Integrated transcriptome analysis of radioresistant cells revealed genes and pathways predictive of tumor response to radiotherapy and chemotherapy in breast cancer

Abstract

Breast cancer cells exposed to radiotherapy frequently develop radiation resistance through molecular and phenotypic changes. While there is evidences of pathways controlling radioresistance, the evolution of diverse cell phenotypes and transcriptional changes as mediators of radioresistance in breast cancer are restricted. Moreover, the effectiveness of the chemotherapy on radioresistant cells remains uncertain. In this work, an isogenic model of radioresistant breast cancer cells (RR cells) is used to study this phenotype.
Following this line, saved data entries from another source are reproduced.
(** X7: [filter_block] may run in place. When [input] and [output] point
    into one array and the cells written do not lie ahead of cells still to
    be read (the two pointers are equal, or [output] comes before [input],
    or the [size] cells of [output] start after those of [input]), the call
    computes what [size] successive calls of [filter_sample] compute from
    the samples the array held at the start, writes them over the cells
    from [output] on, and changes no other cell. *)
Theorem filter_block_in_place
    (st : simple_lowpass_filter_t) (memory : list Z) (input output size : nat) :
  (input + size <= length memory)%nat ->
  (output + size <= length memory)%nat ->
  (output <= input \/ input + size <= output)%nat ->
  Shared.filter_block st memory input output size =
    (fun r => (take output memory ++ r.1 ++ drop (output + size) memory, r.2))
      <$> process_samples st (take size (drop input memory)).
Proof.
  intros Hin Hout Hsep. unfold Shared.filter_block.
  rewrite shared_filter_block_from by lia.
  by rewrite !Nat.add_0_r.
Qed.

Lemma filter_block_in_place_witness :
  Shared.filter_block half_filter [9; 32767; 0; 0] 1 1 3 =
    (fun r => (take 1 [9; 32767; 0; 0] ++ r.1 ++ drop (1 + 3) [9; 32767; 0; 0], r.2))
      <$> process_samples half_filter (take 3 (drop 1 [9; 32767; 0; 0])).
Proof.
  apply (filter_block_in_place half_filter [9; 32767; 0; 0] 1 1 3); simpl; lia.
Defined.

(** ** The ends of the coefficient range, and silence *)

Section Coefficient.

(** Multiplying by [1.0f] is exact. *)
Lemma mul_one_l f : valid f = true -> is_finite f = true -> mul one f = f.
Proof.
  intros Hv Hf. destruct f as [s|s| |s m e]; try done.
  pose proof (valid_finite_digits _ _ _ Hv) as (He & Hd & Hn).
  pose proof (proj1 (valid_finite _ _ _) Hv) as [Hc Hle].
  unfold mul, one. cbn [SFmul xorb].
  assert (Hdig : Zdigits2 (Zpos (8388608 * m)) = Zdigits2 (Zpos m) + 23).
  { rewrite Pos2Z.inj_mul, Z.mul_comm.
    change (Zpos 8388608) with (2 ^ 23). apply Zdigits2_mul_pow2; lia. }
  assert (Hpre : -23 + e <= fexp prec emax (Zdigits2 (Zpos (8388608 * m)) + (-23 + e))).
  { rewrite Hdig.
    replace (Zdigits2 (Zpos m) + 23 + (-23 + e)) with (Zdigits2 (Zpos m) + e) by lia.
    rewrite Hc. lia. }
  destruct (binary_round_aux_spec s (8388608 * m) (-23 + e) Hpre)
    as (m2 & e2 & Hm2 & Hval & He2 & Hc2 & ->).
  rewrite Hdig in Hval, He2.
  replace (Zdigits2 (Zpos m) + 23 + (-23 + e)) with (Zdigits2 (Zpos m) + e)
    in Hval, He2 by lia.
  rewrite Hc in Hval, He2.
  replace (e - (-23 + e)) with 23 in Hval, He2 by lia.
  assert (Hm : Zpos (8388608 * m) = Zpos m * 2 ^ 23) by (rewrite Pos2Z.inj_mul; lia).
  rewrite Hm in Hval.
  rewrite rne_shift_exact in Hval by (try lia; apply Z.mod_mul; lia).
  rewrite Z.div_mul in Hval by lia.
  replace (-23 + e + 23) with e in Hval, He2 by lia.
  assert (Ee : e2 = e).
  { destruct (Z.eq_dec e2 e) as [|Hne]; [done|exfalso].
    assert (E1 : e2 = e + 1) by lia. subst e2.
    replace (e + 1 - e) with 1 in Hval by lia.
    change (2 ^ 1) with 2 in Hval.
    assert (Hm2p : 0 < m2) by lia.
    assert (Hdm : Zdigits2 (Zpos m) = Zdigits2 m2 + 1).
    { rewrite <- Hval. change 2 with (2 ^ 1).
      rewrite Zdigits2_mul_pow2 by lia. done. }
    rewrite fexp_eq in Hc, Hc2. rewrite Hdm in Hc. lia. }
  subst e2. rewrite Z.sub_diag, Z.pow_0_r, Z.mul_1_r in Hval. subst m2.
  by rewrite (proj2 (Z.leb_le e (emax - prec))) by (unfold emax, prec; lia).
Qed.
RR cells show high survival rates after radiation, moreover, RR cells of the triple negative breast cancer (TNBC) subtype show a significantly advanced invasiveness phenotype. Notably, RR cells are significantly sensitive to chemotherapy by inhibit cell survival and promote apoptosis. Transcriptomics and gene co-expression network analysis identify differentially expressed genes (DEGs) and hub genes related to survival and apoptosis pathways in the RR cells of luminal subtype, while in TNBC subtype, cell migration, cell differentiation, and immune pathways are enriched. Hub genes predict the failure of radiotherapy in breast cancer patients, but they are also related to pathological complete response after chemotherapy. Transcriptome changes during acquired radioresistance uncover genes and pathways associated to radio and chemotherapy response. These results demonstrate that radioresistant pathways may converge to develop collateral chemo-sensitivity.